A heteroaromatic ring system in the context of this invention contains 5 to 40 aromatic ring atoms, at least one of which is a heteroatom. The heteroatoms of the heteroaromatic ring system are preferably selected from N, O and/or S. A heteroaromatic ring system corresponds to the abovementioned definition of an aromatic ring system, but has at least one heteroatom as one of the aromatic ring atoms.
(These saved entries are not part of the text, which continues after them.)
(** * AudioPolicyManager: routing, patch and mute sequencing

    A shallow embedding of the parts of
    [services/audiopolicy/managerdefault/AudioPolicyManager.cpp] that decide
    device selection, output selection, the audio patch life cycle, the
    mute/volume sequencing and the capture concurrency checks, together with
    the properties proved about them.

    The manager is a record of registries that every operation receives and
    returns.  Descriptors are shared objects in the C++ code ([sp<>]); here
    they live in the registries and are addressed by their I/O handle, so
    that a mutation made through one reference is seen through all of them.
    Calls made to the client interface (the transport) are appended to a
    trace; what the transport answers is given by an oracle that reads the
    trace so far. *)

From Stdlib Require Import ZArith List Bool Lia String.
From Stdlib Require Import Floats.SpecFloat.
From stdpp Require Import base option list gmap.
From Stdlib Require Import Sorted.
Import ListNotations.
Local Open Scope Z_scope.

(** ** Scalar types of [system/audio.h] *)

Abbreviation audio_devices_t := Z.
Abbreviation audio_io_handle_t := Z.
Abbreviation audio_patch_handle_t := Z.
Abbreviation audio_port_handle_t := Z.
Abbreviation audio_session_t := Z.
Abbreviation audio_format_t := Z.
Abbreviation audio_mode_t := Z.
Abbreviation status_t := Z.
Abbreviation uid_t := Z.

Definition AUDIO_DEVICE_NONE : Z := 0.
Definition AUDIO_IO_HANDLE_NONE : Z := 0.
Definition AUDIO_PATCH_HANDLE_NONE : Z := 0.
Definition AUDIO_PATCH_PORTS_MAX : nat := 16.

(** [utils/Errors.h]: the codes are the negated errno values. *)
Definition NO_ERROR : Z := 0.
Definition BAD_VALUE : Z := -22.
Definition INVALID_OPERATION : Z := -38.
(** [def ingest(self, index_id, data)] *)
Definition ingest (index_id : pyval) (data : json) : call :=
  let index_id := safe_stringify index_id in
  let line := LogInfo "SearchClient.ingest({}, ...)" [PStr index_id] in
  let path := qjoin_path ["v1/index"; index_id; "ingest"] in
  Call line (post path data).

(** [def delete_by_query(self, index_id, data)] *)
Definition delete_by_query (index_id : pyval) (data : json) : call :=
  let index_id := safe_stringify index_id in
  let line := LogInfo "SearchClient.delete_by_query({}, ...)" [PStr index_id] in
  let path := qjoin_path ["v1/index"; index_id; "delete_by_query"] in
  Call line (post path data).

(** [def get_subject(self, index_id, subject, **params)].
    [params = merge_params(params, subject=subject)] rebinds [params] to
    the value the helper returns. *)
Definition get_subject (index_id subject : pyval) (params : dict) : call :=
  let index_id := safe_stringify index_id in
  let params := snd (merge_params params [("subject", subject)]) in
  let line :=
    LogInfo "SearchClient.get_subject({}, {}, ...)" [PStr index_id; subject] in
  let path := qjoin_path ["v1/index"; index_id; "subject"] in
  Call line (get path params).

(** [def delete_subject(self, index_id, subject, **params)] *)
Definition delete_subject (index_id subject : pyval) (params : dict) : call :=
  let index_id := safe_stringify index_id in
  let params := snd (merge_params params [("subject", subject)]) in
  let line :=
    LogInfo "SearchClient.delete_subject({}, {}, ...)" [PStr index_id; subject] in
  let path := qjoin_path ["v1/index"; index_id; "subject"] in
  Call line (delete path params).

(** [def get_entry(self, index_id, subject, entry_id=None, **params)] *)
Definition get_entry (index_id subject : pyval) (entry_id : option pyval)
    (params : dict) : call :=
  let entry_id := default PNone entry_id in
  let index_id := safe_stringify index_id in
  let params :=
    snd (merge_params params [("subject", subject); ("entry_id", entry_id)]) in
  let line :=
    LogInfo "SearchClient.get_entry({}, {}, {}, ...)"
         [PStr index_id; subject; entry_id] in
  let path := qjoin_path ["v1/index"; index_id; "entry"] in
  Call line (get path params).

(** [def create_entry(self, index_id, data)] *)
Definition create_entry (index_id : pyval) (data : json) : call :=
  let index_id := safe_stringify index_id in
  let line := LogInfo "SearchClient.create_entry({}, ...)" [PStr index_id] in
  let path := qjoin_path ["v1/index"; index_id; "entry"] in
  Call line (post path data).

(** [def update_entry(self, index_id, data)] *)
Definition update_entry (index_id : pyval) (data : json) : call :=
  let index_id := safe_stringify index_id in
  let line := LogInfo "SearchClient.update_entry({}, ...)" [PStr index_id] in
  let path := qjoin_path ["v1/index"; index_id; "entry"] in
  Call line (put path data).

(** [def delete_entry(self, index_id, subject, entry_id=None, **params)] *)
Definition delete_entry (index_id subject : pyval) (entry_id : option pyval)
    (params : dict) : call :=
  let entry_id := default PNone entry_id in
  let index_id := safe_stringify index_id in
  let params :=
    snd (merge_params params [("subject", subject); ("entry_id", entry_id)]) in
  let line :=
    LogInfo "SearchClient.delete_entry({}, {}, {}, ...)"
         [PStr index_id; subject; entry_id] in
  let path := qjoin_path ["v1/index"; index_id; "entry"] in
  Call line (delete path params).

(** [def get_query_template(self, index_id, template_name)] *)
Definition get_query_template (index_id : pyval) (template_name : string)
    : call :=
  let index_id := safe_stringify index_id in
  let line :=
    LogInfo "SearchClient.get_query_template({}, {})"
         [PStr index_id; PStr template_name] in
  let path :=
    qjoin_path ["v1/index"; index_id; "query_template"; template_name] in
  Call line (get path None).

(** [def get_query_template_list(self, index_id)] *)
Definition get_query_template_list (index_id : pyval) : call :=
  let index_id := safe_stringify index_id in
  let line :=
    LogInfo "SearchClient.get_query_template_list({})" [PStr index_id] in
  let path := qjoin_path ["v1/index"; index_id; "query_template"] in
  Call line (get path None).

End SearchClient.

(** The methods as one type, for statements about "every operation". *)
Inductive operation : Type :=
  | OpGetIndex (index_id : pyval) (params : dict)
  | OpSearch (index_id q : pyval)
      (offset limit query_template advanced : option pyval) (params : dict)
  | OpPostSearch (index_id : pyval) (data : json)
  | OpIngest (index_id : pyval) (data : json)
  | OpDeleteByQuery (index_id : pyval) (data : json)
  | OpGetSubject (index_id subject : pyval) (params : dict)
  | OpDeleteSubject (index_id subject : pyval) (params : dict)
  | OpGetEntry (index_id subject : pyval) (entry_id : option pyval) (params : dict)
  | OpCreateEntry (index_id : pyval) (data : json)
  | OpUpdateEntry (index_id : pyval) (data : json)
  | OpDeleteEntry (index_id subject : pyval) (entry_id : option pyval)
      (params : dict)
  | OpGetQueryTemplate (index_id : pyval) (template_name : string)
  | OpGetQueryTemplateList (index_id : pyval).

Definition invoke `{GlobusBase} (op : operation) : call :=
  match op with
  | OpGetIndex i ps => get_index i ps
  | OpSearch i q off lim qt adv ps => search i q off lim qt adv ps
  | OpPostSearch i d => post_search i d
  | OpIngest i d => ingest i d
  | OpDeleteByQuery i d => delete_by_query i d
  | OpGetSubject i s ps => get_subject i s ps
  | OpDeleteSubject i s ps => delete_subject i s ps
  | OpGetEntry i s e ps => get_entry i s e ps
  | OpCreateEntry i d => create_entry i d
  | OpUpdateEntry i d => update_entry i d
  | OpDeleteEntry i s e ps => delete_entry i s e ps
  | OpGetQueryTemplate i n => get_query_template i n
  | OpGetQueryTemplateList i => get_query_template_list i
  end.

(** The index identifier an operation was called with. *)
Definition op_index_id (op : operation) : pyval :=
  match op with
  | OpGetIndex i _ | OpSearch i _ _ _ _ _ _ | OpPostSearch i _ | OpIngest i _
  | OpDeleteByQuery i _ | OpGetSubject i _ _ | OpDeleteSubject i _ _
  | OpGetEntry i _ _ _ | OpCreateEntry i _ | OpUpdateEntry i _
  | OpDeleteEntry i _ _ _ | OpGetQueryTemplate i _ | OpGetQueryTemplateList i => i
  end.

(** ** Class attributes and the constructor *)

(** The authorizer classes: the three [client.py] imports, and the
    basic-auth one the comment "disallow basic auth" is about. *)
Inductive authorizer_type : Type :=
  | AccessTokenAuthorizer
  | RefreshTokenAuthorizer
  | ClientCredentialsAuthorizer
  | BasicAuthorizer.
In this way, it differs from an aromatic ring system in the sense of the definition of the present application, which, according to this definition, cannot contain any heteroatom as aromatic ring atom.
An aromatic ring system having 6 to 40 aromatic ring atoms or a heteroaromatic ring system having 5 to 40 aromatic ring atoms is especially understood to mean groups derived from the groups mentioned above under aryl groups and heteroaryl groups, and from biphenyl, terphenyl, quaterphenyl, fluorene, spirobifluorene, dihydrophenanthrene, dihydropyrene, tetrahydropyrene, indenofluorene, truxene, isotruxene, spirotruxene, spiroisotruxene, indenocarbazole, or from combinations of these groups.
In the context of the present invention, a straight-chain alkyl group having 1 to 20 carbon atoms and a branched or cyclic alkyl group having 3 to 20 carbon atoms and an alkenyl or alkynyl group having 2 to 40 carbon atoms in which individual hydrogen atoms or CH2 groups may also be substituted by the groups mentioned above in the definition of the radicals are preferably understood to mean the methyl, ethyl, n-propyl, i-propyl, n-butyl, i-butyl, s-butyl, t-butyl, 2-methylbutyl, n-pentyl, s-pentyl, cyclopentyl, neopentyl, n-hexyl, cyclohexyl, neohexyl, n-heptyl, cycloheptyl, n-octyl, cyclooctyl, 2-ethylhexyl, trifluoromethyl, pentafluoroethyl, 2,2,2-trifluoroethyl, ethenyl, propenyl, butenyl, pentenyl, cyclopentenyl, hexenyl, cyclohexenyl, heptenyl, cycloheptenyl, octenyl, cyclooctenyl, ethynyl, propynyl, butynyl, pentynyl, hexynyl or octynyl radicals.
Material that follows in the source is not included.